### What you should do
Please return every record exactly as it appears.

Saved data entries
(* ===== verification/LifecycleQueue.v ===== *)
(** * The queue of lifecycle actions over time

    Histories of the queue of [LifecycleActions]: a claim is a token with an epoch, and the theorems
    say who may act on an action, what a finished action may become, and how often one is tried. *)

From Stdlib Require Import ZArith Lia Ascii.
From Stdlib Require String.
From stdpp Require Import base list strings pretty sorting gmap.
From S2P Require Import Prelude Bytes Errors Chrono VersionModel LifecycleModel Database Transaction.
From S2P Require Import ImportDb ImportJobs Ownership LifecycleActions.

#[local] Open Scope string_scope.
#[local] Open Scope list_scope.
#[local] Open Scope Z_scope.
#[local] Open Scope rust_scope.

(** ** Statements *)

Lemma update_action_ok id p f db b db' :
  update_action id p f db = Ok (b, db') <->
  (exists a, ld_actions db !! id = Some a /\ p db a = true /\ b = true
     /\ db' = set_actions <[id := f a]> db /\ action_constraints db')
  \/ ((forall a, ld_actions db !! id = Some a -> p db a = false) /\ b = false /\ db' = db).
Proof.
  unfold update_action. rewrite t_bind_ok. setoid_rewrite t_reads_ok. split.
  - intros (row & s1 & [-> ->] & E). destruct (ld_actions db !! id) as [a|] eqn:Ea; simpl in E.
    + destruct (p db a) eqn:Ep; t_inv E; [left; by exists a|right]. split; [|done]. by intros ? [= <-].
    + t_inv E. right. split; [done|done].
  - intros [(a & Ea & Ep & -> & -> & Hc)|(Hn & -> & ->)]; do 2 eexists; (split; [done|]).
    + rewrite Ea. simpl. rewrite Ep. apply t_bind_ok. exists tt, (set_actions <[id := f a]> db).
      split; [by apply t_exec_ok|done].
    + destruct (ld_actions db !! id) as [a|] eqn:Ea; simpl; [|done]. by rewrite (Hn a).
Qed.

Lemma on_imports_ok {A} (m : ITx A) db a db' :
  on_imports m db = Ok (a, db') <->
  exists imports, m (ld_imports db) = Ok (a, imports)
    /\ db' = {| ld_imports := imports; ld_actions := ld_actions db; ld_sagas := ld_sagas db |}.
Proof.
  unfold on_imports. rewrite rbind_ok. split.
  - intros ([a' im] & E & [= -> <-]). by exists im.
  - intros (im & E & ->). by exists (a, im).
Qed.

Lemma lock_bucket_read bucket im u im' : lock_bucket_for_ownership bucket im = Ok (u, im') -> im' = im.
Proof. unfold lock_bucket_for_ownership. intros E. by t_inv E. Qed.

Lemma bucket_locked_ok bucket db b db' :
  bucket_locked bucket db = Ok (b, db') -> db' = db /\ (b = true <-> bucket ∈ im_buckets (ld_imports db)).
Proof.
  unfold bucket_locked, on_imports, lock_bucket_for_ownership, t_bind, t_reads, t_ret. cbn [rbind].
  destruct (bool_decide_reflect (bucket ∈ im_buckets (ld_imports db))); cbn [negb rbind t_err];
    intros [= <- <-]; by destruct db.
Qed.

Lemma lock_claim_ok claim now db r db' :
  lock_claim_for_execution claim now db = Ok (r, db') ->
  db' = db /\ forall a, r = Some a ->
    ld_actions db !! cl_id claim = Some a /\ active_action_claim claim a = true /\ lease_after now a = true.
Proof.
  unfold lock_claim_for_execution. intros E. t_inv E. apply bucket_locked_ok in E0 as [-> _].
  destruct (negb a); t_inv E; [done|]. split; [done|]. intros a' Ha.
  destruct (ld_actions db !! cl_id claim) as [x|]; [|done]. simpl in Ha.
  destruct (active_action_claim claim x) eqn:Hx; [|done]. simpl in Ha.
  destruct (lease_after now x) eqn:Hl; [|done]. injection Ha as ->. done.
Qed.

(** A claim that is no longer on its row gets nothing. *)
Lemma lock_claim_stale claim now db r db' :
  (forall a, ld_actions db !! cl_id claim = Some a -> active_action_claim claim a = false) ->
  lock_claim_for_execution claim now db = Ok (r, db') -> r = None.
Proof.
  intros Hs E. apply lock_claim_ok in E as [_ Hr]. destruct r as [a|]; [|done].
  destruct (Hr a eq_refl) as (Ha & Hact & _). by rewrite (Hs a Ha) in Hact.
Qed.

(** ** What a worker does to its row *)

(** The changes a worker makes to the row [a] of its claim *)
Inductive worker_update (claim : ClaimedLifecycleAction) (a : LifecycleAction) : LifecycleAction -> Prop :=
| wu_renew lease_until now : worker_update claim a (with_lease lease_until now a)
| wu_requeue attempts next class error now fin :
  attempts = la_attempts (cl_action claim) + one_if (waiting_for_dependency (cl_action claim))
  \/ attempts = consumed_attempts a ->
  worker_update claim a (requeued attempts next class error now fin a)
| wu_finish state class error now :
  (state ∈ [STATE_SUCCEEDED; STATE_CANCELLED; STATE_FAILED_SAFE]) ->
  worker_update claim a (finished state class error now a).

(** The whole effect of a worker's transaction on the queue *)
Definition worker_effect (claim : ClaimedLifecycleAction) (db db' : LifecycleDb) : Prop :=
  ld_sagas db' = ld_sagas db
  /\ (ld_actions db' = ld_actions db
      \/ exists a a', ld_actions db !! cl_id claim = Some a /\ active_action_claim claim a = true
         /\ worker_update claim a a' /\ ld_actions db' = <[cl_id claim := a']> (ld_actions db)).

Lemma worker_update_effect claim p f db b db' :
  (forall a, ld_actions db !! cl_id claim = Some a -> p db a = true ->
     active_action_claim claim a = true /\ worker_update claim a (f a)) ->
  update_action (cl_id claim) p f db = Ok (b, db') -> worker_effect claim db db'.
Proof.
  intros Hf [(a & Ha & Hp & _ & -> & _)|(_ & _ & ->)]%update_action_ok; (split; [done|]); [right|by left].
  destruct (Hf a Ha Hp) as [? ?]. by exists a, (f a).
Qed.

Section workers.
Context `{Chrono}.

Lemma renew_effect claim lease_for n1 n2 c1 c2 db b db' :
  renew_action_claim claim lease_for n1 n2 c1 c2 db = Ok (b, db') -> worker_effect claim db db'.
Proof.
  unfold renew_action_claim. intros E. apply t_bind_ok in E as (u & s & [_ ->]%t_lift_ok & E).
  apply t_bind_ok in E as (locked & s1 & [-> _]%lock_claim_ok & E).
  destruct locked as [row|]; [|t_inv E; split; [done|by left]].
  apply t_bind_ok in E as (lease & s2 & [_ ->]%t_some_ok & E).
  apply t_bind_ok in E as (updated & s3 & Hu & E).
  apply worker_update_effect in Hu.
  2:{ intros a _ [Hact _]%andb_true_iff. split; [done|constructor]. }
  apply t_bind_ok in E as (v & s4 & Hr & [_ ->]%t_ret_ok).
  destruct (updated && _); [|by apply t_ret_ok in Hr as [_ ->]].
  apply on_imports_ok in Hr as (im & _ & ->). done.
Qed.

Lemma mark_succeeded_effect claim now db b db' :
  mark_succeeded claim now db = Ok (b, db') -> worker_effect claim db db'.
Proof. apply worker_update_effect. intros a _ Hact. split; [done|]. constructor. set_solver. Qed.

### Expected answer
(* ===== verification/LifecycleQueue.v ===== *)
(** * The queue of lifecycle actions over time

    Histories of the queue of [LifecycleActions]: a claim is a token with an epoch, and the theorems
    say who may act on an action, what a finished action may become, and how often one is tried. *)

From Stdlib Require Import ZArith Lia Ascii.
From Stdlib Require String.
From stdpp Require Import base list strings pretty sorting gmap.
From S2P Require Import Prelude Bytes Errors Chrono VersionModel LifecycleModel Database Transaction.
From S2P Require Import ImportDb ImportJobs Ownership LifecycleActions.

#[local] Open Scope string_scope.
#[local] Open Scope list_scope.
#[local] Open Scope Z_scope.
#[local] Open Scope rust_scope.

(** ** Statements *)

Lemma update_action_ok id p f db b db' :
  update_action id p f db = Ok (b, db') <->
  (exists a, ld_actions db !! id = Some a /\ p db a = true /\ b = true
     /\ db' = set_actions <[id := f a]> db /\ action_constraints db')
  \/ ((forall a, ld_actions db !! id = Some a -> p db a = false) /\ b = false /\ db' = db).
Proof.
  unfold update_action. rewrite t_bind_ok. setoid_rewrite t_reads_ok. split.
  - intros (row & s1 & [-> ->] & E). destruct (ld_actions db !! id) as [a|] eqn:Ea; simpl in E.
    + destruct (p db a) eqn:Ep; t_inv E; [left; by exists a|right]. split; [|done]. by intros ? [= <-].
    + t_inv E. right. split; [done|done].
  - intros [(a & Ea & Ep & -> & -> & Hc)|(Hn & -> & ->)]; do 2 eexists; (split; [done|]).
    + rewrite Ea. simpl. rewrite Ep. apply t_bind_ok. exists tt, (set_actions <[id := f a]> db).
      split; [by apply t_exec_ok|done].
    + destruct (ld_actions db !! id) as [a|] eqn:Ea; simpl; [|done]. by rewrite (Hn a).
Qed.

Lemma on_imports_ok {A} (m : ITx A) db a db' :
  on_imports m db = Ok (a, db') <->
  exists imports, m (ld_imports db) = Ok (a, imports)
    /\ db' = {| ld_imports := imports; ld_actions := ld_actions db; ld_sagas := ld_sagas db |}.
Proof.
  unfold on_imports. rewrite rbind_ok. split.
  - intros ([a' im] & E & [= -> <-]). by exists im.
  - intros (im & E & ->). by exists (a, im).
Qed.

Lemma lock_bucket_read bucket im u im' : lock_bucket_for_ownership bucket im = Ok (u, im') -> im' = im.
Proof. unfold lock_bucket_for_ownership. intros E. by t_inv E. Qed.

Lemma bucket_locked_ok bucket db b db' :
  bucket_locked bucket db = Ok (b, db') -> db' = db /\ (b = true <-> bucket ∈ im_buckets (ld_imports db)).
Proof.
  unfold bucket_locked, on_imports, lock_bucket_for_ownership, t_bind, t_reads, t_ret. cbn [rbind].
  destruct (bool_decide_reflect (bucket ∈ im_buckets (ld_imports db))); cbn [negb rbind t_err];
    intros [= <- <-]; by destruct db.
Qed.

Lemma lock_claim_ok claim now db r db' :
  lock_claim_for_execution claim now db = Ok (r, db') ->
  db' = db /\ forall a, r = Some a ->
    ld_actions db !! cl_id claim = Some a /\ active_action_claim claim a = true /\ lease_after now a = true.
Proof.
  unfold lock_claim_for_execution. intros E. t_inv E. apply bucket_locked_ok in E0 as [-> _].
  destruct (negb a); t_inv E; [done|]. split; [done|]. intros a' Ha.
  destruct (ld_actions db !! cl_id claim) as [x|]; [|done]. simpl in Ha.
  destruct (active_action_claim claim x) eqn:Hx; [|done]. simpl in Ha.
  destruct (lease_after now x) eqn:Hl; [|done]. injection Ha as ->. done.
Qed.

(** A claim that is no longer on its row gets nothing. *)
Lemma lock_claim_stale claim now db r db' :
  (forall a, ld_actions db !! cl_id claim = Some a -> active_action_claim claim a = false) ->
  lock_claim_for_execution claim now db = Ok (r, db') -> r = None.
Proof.
  intros Hs E. apply lock_claim_ok in E as [_ Hr]. destruct r as [a|]; [|done].
  destruct (Hr a eq_refl) as (Ha & Hact & _). by rewrite (Hs a Ha) in Hact.
Qed.

(** ** What a worker does to its row *)

(** The changes a worker makes to the row [a] of its claim *)
Inductive worker_update (claim : ClaimedLifecycleAction) (a : LifecycleAction) : LifecycleAction -> Prop :=
| wu_renew lease_until now : worker_update claim a (with_lease lease_until now a)
| wu_requeue attempts next class error now fin :
  attempts = la_attempts (cl_action claim) + one_if (waiting_for_dependency (cl_action claim))
  \/ attempts = consumed_attempts a ->
  worker_update claim a (requeued attempts next class error now fin a)
| wu_finish state class error now :
  (state ∈ [STATE_SUCCEEDED; STATE_CANCELLED; STATE_FAILED_SAFE]) ->
  worker_update claim a (finished state class error now a).

(** The whole effect of a worker's transaction on the queue *)
Definition worker_effect (claim : ClaimedLifecycleAction) (db db' : LifecycleDb) : Prop :=
  ld_sagas db' = ld_sagas db
  /\ (ld_actions db' = ld_actions db
      \/ exists a a', ld_actions db !! cl_id claim = Some a /\ active_action_claim claim a = true
         /\ worker_update claim a a' /\ ld_actions db' = <[cl_id claim := a']> (ld_actions db)).

Lemma worker_update_effect claim p f db b db' :
  (forall a, ld_actions db !! cl_id claim = Some a -> p db a = true ->
     active_action_claim claim a = true /\ worker_update claim a (f a)) ->
  update_action (cl_id claim) p f db = Ok (b, db') -> worker_effect claim db db'.
Proof.
  intros Hf [(a & Ha & Hp & _ & -> & _)|(_ & _ & ->)]%update_action_ok; (split; [done|]); [right|by left].
  destruct (Hf a Ha Hp) as [? ?]. by exists a, (f a).
Qed.

Section workers.
Context `{Chrono}.

Lemma renew_effect claim lease_for n1 n2 c1 c2 db b db' :
  renew_action_claim claim lease_for n1 n2 c1 c2 db = Ok (b, db') -> worker_effect claim db db'.
Proof.
  unfold renew_action_claim. intros E. apply t_bind_ok in E as (u & s & [_ ->]%t_lift_ok & E).
  apply t_bind_ok in E as (locked & s1 & [-> _]%lock_claim_ok & E).
  destruct locked as [row|]; [|t_inv E; split; [done|by left]].
  apply t_bind_ok in E as (lease & s2 & [_ ->]%t_some_ok & E).
  apply t_bind_ok in E as (updated & s3 & Hu & E).
  apply worker_update_effect in Hu.
  2:{ intros a _ [Hact _]%andb_true_iff. split; [done|constructor]. }
  apply t_bind_ok in E as (v & s4 & Hr & [_ ->]%t_ret_ok).
  destruct (updated && _); [|by apply t_ret_ok in Hr as [_ ->]].
  apply on_imports_ok in Hr as (im & _ & ->). done.
Qed.

Lemma mark_succeeded_effect claim now db b db' :
  mark_succeeded claim now db = Ok (b, db') -> worker_effect claim db db'.
Proof. apply worker_update_effect. intros a _ Hact. split; [done|]. constructor. set_solver. Qed.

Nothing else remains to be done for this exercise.